**Task**: Return all lines of the records that contain the word "Definition".

(Collected data)

(** Reordering the events changes neither the number of aggregates nor,
    for any channel, the total and the count of its aggregate. *)
Theorem groupedPayments_permutation :
  forall (l1 l2 : list PaymentEvent) (aggs1 : list ChannelAggregate),
    Permutation l1 l2 ->
    groupedPayments (Some l1) = Ok aggs1 ->
    exists aggs2,
      groupedPayments (Some l2) = Ok aggs2 /\
      List.length aggs2 = List.length aggs1 /\
      forall g1, In g1 aggs1 ->
        exists g2, In g2 aggs2 /\
                   channelId g2 = channelId g1 /\
                   totalAmount g2 = totalAmount g1 /\
                   count g2 = count g1.
Proof.
  intros l1 l2 aggs1 HP H1.
  assert (Hacc : forallb acceptable l2 = true).
  { apply (forallb_perm _ HP).
    destruct (forallb acceptable l1) eqn:E; [reflexivity|].
    destruct (reduce_rejects l1 JsObject.empty E) as (e & He & _).
    simpl in H1. rewrite He in H1. discriminate. }
  destruct (reduce_accepts l2 JsObject.empty Hacc) as [acc2 Hacc2].
  assert (H2 : groupedPayments (Some l2) = Ok (JsObject.values acc2)).
  { simpl. now rewrite Hacc2. }
  exists (JsObject.values acc2). split; [exact H2|].
  destruct (groupedPayments_tallied _ H1) as (acc1 & [Hk1 Hb1] & Ht1 & ->).
  destruct (groupedPayments_tallied _ H2) as (acc2' & [Hk2 Hb2] & Ht2 & E2).
  rewrite E2. simpl in *. split.
  - rewrite (Permutation_length (values_perm acc2')).
    rewrite (Permutation_length (values_perm acc1)).
    rewrite !length_map.
    rewrite <- (length_map fst acc2'), <- (length_map fst acc1).
    fold (JsObject.keys acc2'). fold (JsObject.keys acc1). rewrite Hk1, Hk2.
    apply Permutation_length, NoDup_Permutation; try apply first_seen_NoDup.
    intros k. rewrite !first_seen_In. split; apply channel_ids_perm;
      [now apply Permutation_sym|exact HP].
  - intros g1 HI. apply values_In in HI. destruct HI as [k HI].
    destruct (Hb1 _ _ HI) as [Hid _]. destruct (Ht1 _ _ HI) as [Ht Hc].
    assert (Hk : In k (JsObject.keys acc2')).
    { rewrite Hk2, first_seen_In. apply (channel_ids_perm k HP).
      rewrite <- first_seen_In, <- Hk1. apply keys_In. now exists g1. }
    apply keys_In in Hk. destruct Hk as [g2 HI2].
    destruct (Hb2 _ _ HI2) as [Hid2 _]. destruct (Ht2 _ _ HI2) as [Ht' Hc'].
    exists g2. split; [apply values_In; now exists k|].
    split; [congruence|]. rewrite Ht, Hc, Ht', Hc'.
    pose proof (paid_to_perm k HP) as HPk. split.
    + symmetry. apply sumZ_perm, Permutation_map, HPk.
    + symmetry. apply Permutation_length, HPk.
Qed.
Lemma C9_determined_by_arguments_and_clock_witness :
  fst (validateTurnoDuration (Fecha (hora 10)) (Fecha (hora 10 + minutos 105)) 90
         entorno_ej mundo_vacio)
  = fst (validateTurnoDuration (Fecha (hora 10)) (Fecha (hora 10 + minutos 105)) 90
           {| peliculas := []; reloj := fun n => Z.of_nat n - 1;
              toLocaleString_esES := fun _ => "x" |} mundo_1)
  /\ tabla (snd (validateTurnoDuration (Fecha (hora 10))
                   (Fecha (hora 10 + minutos 105)) 90 entorno_ej mundo_vacio))
     = tabla mundo_vacio.
Proof.
  apply (C9_determined_by_arguments_and_clock
           (Fecha (hora 10)) (Fecha (hora 10 + minutos 105)) 90
           entorno_ej mundo_vacio
           {| peliculas := []; reloj := fun n => Z.of_nat n - 1;
              toLocaleString_esES := fun _ => "x" |} mundo_1).
  reflexivity.
Defined.

Lemma tabla_borrada_alcanzable : alcanzable tabla_borrada.
Proof.
  change tabla_borrada with
    (tabla (snd (ejecutar (OpDelete 0%nat) entorno_ej
                   {| tabla := [fila_1]; lecturas := 0 |}))).
  apply alc_paso.
  change [fila_1] with
    (tabla (snd (ejecutar (OpCreate pedido_1) entorno_ej
                   {| tabla := []; lecturas := 0 |}))).
  apply alc_paso. apply alc_vacio.
Qed.

(* ================================================================== *)
(** ** Claim C3: the single create *)

(** What a successful [createTurno] has done. *)
Lemma createTurno_exito body env w st turno msg :
  fst (createTurno body env w) = Normal (RespTurno st turno msg) ->
  exists p s,
    find (fun x => String.eqb (pel_id x) (in_peliculaId body)
                   && es_null (pel_eliminadoEn x)) (peliculas env) = Some p
    /\ in_inicio body = Fecha s
    /\ turno = fila_nueva
                 (datos_create body (Fecha s)
                    (Fecha (s + (duracionMin p + 15) * 60 * 1000)))
                 s (s + (duracionMin p + 15) * 60 * 1000) (List.length (tabla w))
    /\ tabla (snd (createTurno body env w)) = (tabla w ++ [turno])%list
    /\ st = 201.
Proof.
  intros H. destruct (createTurno body env w) as [res w'] eqn:E.
  cbn [fst snd] in *. subst res. revert E.
  unfold createTurno, try_catch.
  unfold bind at 1. unfold pelicula_findFirst, bind at 1, leer_peliculas, ret at 1.
  destruct (find _ (peliculas env)) as [p|] eqn:Hp; [|no_es_exito].
  unfold bind at 1. rewrite validateTurnoDuration_run.
  destruct (valido (veredicto (in_inicio body)
                      (calcular_fin (in_inicio body) (duracionMin p))
                      (duracionMin p) (reloj env (lecturas w)))) eqn:Hv;
    unfold bind at 1; cbn [negb throw_if throw ret fst snd]; [|no_es_exito].
  apply veredicto_valido in Hv as (i & f & Hi & Hf & _).
  rewrite Hf, Hi. unfold bind at 1. rewrite validateTurnoOverlap_run.
  set (w1 := tras_duracion (Fecha i) (Fecha f) w).
  assert (Ht1 : tabla w1 = tabla w) by (unfold w1; apply tras_duracion_tabla).
  destruct (valido (veredicto_solape env (tabla w1) (in_sala body) i f None));
    unfold bind at 1; cbn [negb throw_if throw ret fst snd]; [|no_es_exito].
  unfold bind.
  fold (datos_create body (Fecha i) (Fecha f)).
  pose proof (prisma_turno_create_run (datos_create body (Fecha i) (Fecha f)) env w1) as HR.
  destruct (prisma_turno_create (datos_create body (Fecha i) (Fecha f)) env w1)
    as [[fila|e] w2]; [|no_es_exito].
  destruct HR as (i' & f' & Hi' & Hf' & -> & -> & _ & _).
  cbn in Hi', Hf'. injection Hi' as <-. injection Hf' as <-.
  cbn [ret fst snd]. intros H. injection H as Hst Ht Hm Hw.
  rewrite Hi in Hf. cbn [calcular_fin] in Hf. unfold newDate in Hf.
  destruct (Z.abs (i + (duracionMin p + 15) * 60 * 1000) <=? maxTimeValue);
    [|discriminate]. injection Hf as Hf.
  exists p, i. subst w'. rewrite con_tabla_tabla. rewrite Ht1 in *. subst f turno.
  repeat split; auto.
Qed.

(** The persisted end of scenario 1 is 11:45, not the 12:00 of the caller. *)
Example escenario_1_fin : fin fila_1 = hora 11 + minutos 45.
Proof. reflexivity. Qed.
(** X2. Whenever [_gather] returns a mapping, a name is a key of it
    exactly when some command of the registry has it as qualified name,
    is enabled unless [show_disabled] is set, is not the help command
    unless [show_self] is set, and is not hidden unless [show_hidden] is
    set; the checks and the context play no part. *)
Theorem gather_key_iff :
  forall (run_check : Check -> Context -> bool) (self : HelpCommand)
         (ctx : option Context) (out : dict Command) (k : str),
    _gather run_check self ctx = Some out ->
    dict_get out k <> None
    <-> exists c, In c (dict_values (commands (_client self)))
                  /\ qualified_name c = k
                  /\ (enabled c = true \/ show_disabled self = Some true)
                  /\ (cmd_eqb c (cmd self) = false \/ show_self self = true)
                  /\ (hidden c = false \/ show_hidden self = true).
Proof.
  intros run_check self ctx out k G. apply gather_some in G. subst out.
  rewrite gather_has_key.
  split; intros (c & Hin & Hk & Hv); exists c;
    (split; [exact Hin|]); (split; [exact Hk|]);
    apply visible_conditions; exact Hv.
Qed.

(** With the default options, [secret] is no key: the one command of
    that name is hidden. *)
Lemma gather_key_iff_witness :
  let self := ex_default [ex_help; ex_ping; ex_secret] ex_user in
  dict_get [(lit "ping", ex_ping)] (lit "secret") <> None
  <-> exists c, In c (dict_values (commands (_client self)))
                /\ qualified_name c = lit "secret"
                /\ (enabled c = true \/ show_disabled self = Some true)
                /\ (cmd_eqb c (cmd self) = false \/ show_self self = true)
                /\ (hidden c = false \/ show_hidden self = true).
Proof.
  exact (gather_key_iff ex_deny
           (ex_default [ex_help; ex_ping; ex_secret] ex_user) (Some ex_ctx)
           (out := [(lit "ping", ex_ping)]) (lit "secret") eq_refl).
Defined.

Lemma gather_in_order self :
  NoDup (map qualified_name (dict_values (commands (_client self)))) ->
  gather_by_flags self
  = map (fun c => (qualified_name c, c))
        (filter (visible self) (dict_values (commands (_client self)))).
Proof.
  intros H. unfold gather_by_flags.
  rewrite keyed_distinct; [reflexivity|].
  simpl. apply kept_names_distinct, H.
Qed.

(** X3. When the commands of the registry have pairwise distinct
    qualified names and [_gather] returns a mapping, its values are
    exactly the commands that pass the three flag conditions, in the
    order of the registry, and its keys are their qualified names in the
    same order. *)
Theorem gather_in_registry_order :
  forall (run_check : Check -> Context -> bool) (self : HelpCommand)
         (ctx : option Context) (out : dict Command),
    NoDup (map qualified_name (dict_values (commands (_client self)))) ->
    _gather run_check self ctx = Some out ->
    let kept := filter (visible self)
                       (dict_values (commands (_client self))) in
    dict_values out = kept /\ dict_keys out = map qualified_name kept.
Proof.
  intros run_check self ctx out H G kept. apply gather_some in G. subst out.
  rewrite gather_in_order by exact H.
  fold kept. unfold dict_values, dict_keys. rewrite !map_map. simpl.
  rewrite map_id. split; reflexivity.
Qed.

(** Of [help], [ping], [secret] and [ban], the default options keep
    [ping] and [ban]. *)
Lemma gather_in_registry_order_witness :
  dict_values [(lit "ping", ex_ping); (lit "ban", ex_ban)]
  = [ex_ping; ex_ban]
  /\ dict_keys [(lit "ping", ex_ping); (lit "ban", ex_ban)]
     = [lit "ping"; lit "ban"].
Proof.
  apply (gather_in_registry_order ex_deny
           (ex_default [ex_help; ex_ping; ex_secret; ex_ban] ex_user)
           (Some ex_ctx)
           (out := [(lit "ping", ex_ping); (lit "ban", ex_ban)]));
    [|reflexivity].
  repeat constructor; simpl; intuition discriminate.
Defined.

(** X4. Setting more of the flags [show_hidden], [show_disabled] and
    [show_self], on the same client, never removes a key from the
    mapping [_gather] returns, nor makes a returning [_gather] raise. *)
Theorem gather_grows_with_flags :
  forall (run_check : Check -> Context -> bool) (a b : HelpCommand)
         (ctx : option Context) (out : dict Command) (k : str),
    shows_more a b ->
    _gather run_check a ctx = Some out ->
    dict_get out k <> None ->
    exists out', _gather run_check b ctx = Some out'
                 /\ dict_get out' k <> None.
Proof.
  intros run_check a b ctx out k (Hcl & Hcmd & Hh & Hd & Hs) G H.
  assert (Ra : gather_raises a = false).
  { rewrite gather_run in G. destruct (gather_raises a); congruence. }
  assert (Rb : gather_raises b = false).
  { destruct (gather_raises b) eqn:E; [|reflexivity].
    apply gather_raises_iff in E. destruct E as (Eb & c & Hin & He).
    rewrite <- Ra. symmetry. apply gather_raises_iff. split.
    - destruct (show_disabled a) as [x|] eqn:Ea; [|reflexivity].
      destruct (Hd x eq_refl) as (y & Hy & _). congruence.
    - exists c. rewrite <- Hcl. tauto. }
  exists (gather_by_flags b). rewrite gather_run, Rb.
  split; [reflexivity|].
  apply gather_some in G. subst out.
  apply gather_has_key in H. apply gather_has_key.
  destruct H as (c & Hin & Hk & Hv). exists c. rewrite Hcl.
  split; [exact Hin|]. split; [exact Hk|].
  apply visible_conditions in Hv. apply visible_conditions.
  rewrite Hcmd. destruct Hv as ([He|He] & Hv2 & Hv3).
  - intuition.
  - destruct (Hd true He) as (y & Hy & Hyt). rewrite Hy, (Hyt eq_refl).
    intuition.
Qed.
(** * steamtrades.py: the SteamTrades plugin of stlib-plugins

    A shallow embedding of [src/steamtrades.py] (login handshake, trade
    lookup and trade bump) together with the properties its specification
    states about it.

    Conventions.
    - A Python [str] is a sequence of Unicode code points: [list N].
    - A Python [dict] with string keys is a [gmap].
    - The coroutines talk to [self.session.http]; they are embedded as
      request trees ([prog]) that a server function interprets ([run]).
    - Library calls whose implementation is not part of the plugin
      (the HTML parser behind [BeautifulSoup], [json.loads], [int]) are
      fields of the class [Builtins]; the queries the plugin makes on the
      parsed tree ([find], [findAll], [.text], [tag[key]]) are defined on
      an explicit document tree. *)

From Stdlib Require Import ZArith Lia.
From stdpp Require Import base option list strings gmap.

Set Warnings "-register-all".

(** ** Python strings *)

Abbreviation str := (list N).

(** A literal of the source, character by character. *)
Definition lit (s : string) : str :=
  (λ a, Ascii.N_of_ascii a) <$> String.list_ascii_of_string s.
Arguments lit _%_string : simpl never.

(** A literal in which the apostrophe stands for the double quote, for
    the texts that contain double quotes. *)
Definition qlit (s : string) : str :=
  (λ c, if bool_decide (c = 39%N) then 34%N else c) <$> lit s.
Arguments qlit _%_string : simpl never.

Module PyStr.

(** [s.startswith(p)] *)
Fixpoint startswith (p s : str) : bool :=
  match p, s with
  | [], _ => true
  | _ :: _, [] => false
  | a :: p', b :: s' => bool_decide (a = b) && startswith p' s'
  end.
Definition unreadable_file : source_file :=
  {| f_name := "logo.md"; f_stem := "logo"; f_content := None |}.


(** A chunker of three words with one word of overlap, and one whose overlap
    is the chunk size. *)
Definition small_chunker : DocumentChunker :=
  {| chunk_size := 3; overlap := 1 |}.

Definition stuck_chunker : DocumentChunker :=
  {| chunk_size := 2; overlap := 2 |}.

Definition opening_hours : string :=
  "Open 9-5  Mon-Fri, closed on Sunday".


(** A server whose full-text search also looks at the [answer] of a
    document: score 2 for an equal text, 1 for an equal answer. *)
Definition demo_fulltext_score (q : string) (fields : list string) (d : doc)
  : option Q :=
  match d !! "text" with
  | Some (VStr t) => if decide (t = q) then Some 2%Q else None
  | _ =>
      match d !! "answer" with
      | Some (VStr t) => if decide (t = q) then Some 1%Q else None
      | _ => None
      end
  end.

Definition env_fulltext : Environment :=
  {| settings := demo_settings;
     knn_similarity := demo_knn_similarity;
     match_score := demo_fulltext_score;
     auto_id := demo_auto_id;
     timestamp_str := demo_timestamp_str;
     isoformat := demo_isoformat;
     uuid_str := demo_uuid_str;
     repr := demo_repr;
     local_encode := demo_local_encode;
     openai_embed := demo_openai_embed;
     env_LOCAL_EMBEDDING_MODEL := None;
     model_loads := demo_model_loads |}.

**Worked solution**:
Definition lit (s : string) : str :=
Definition qlit (s : string) : str :=
Definition unreadable_file : source_file :=
Definition small_chunker : DocumentChunker :=
Definition stuck_chunker : DocumentChunker :=
Definition opening_hours : string :=
Definition demo_fulltext_score (q : string) (fields : list string) (d : doc)
Definition env_fulltext : Environment :=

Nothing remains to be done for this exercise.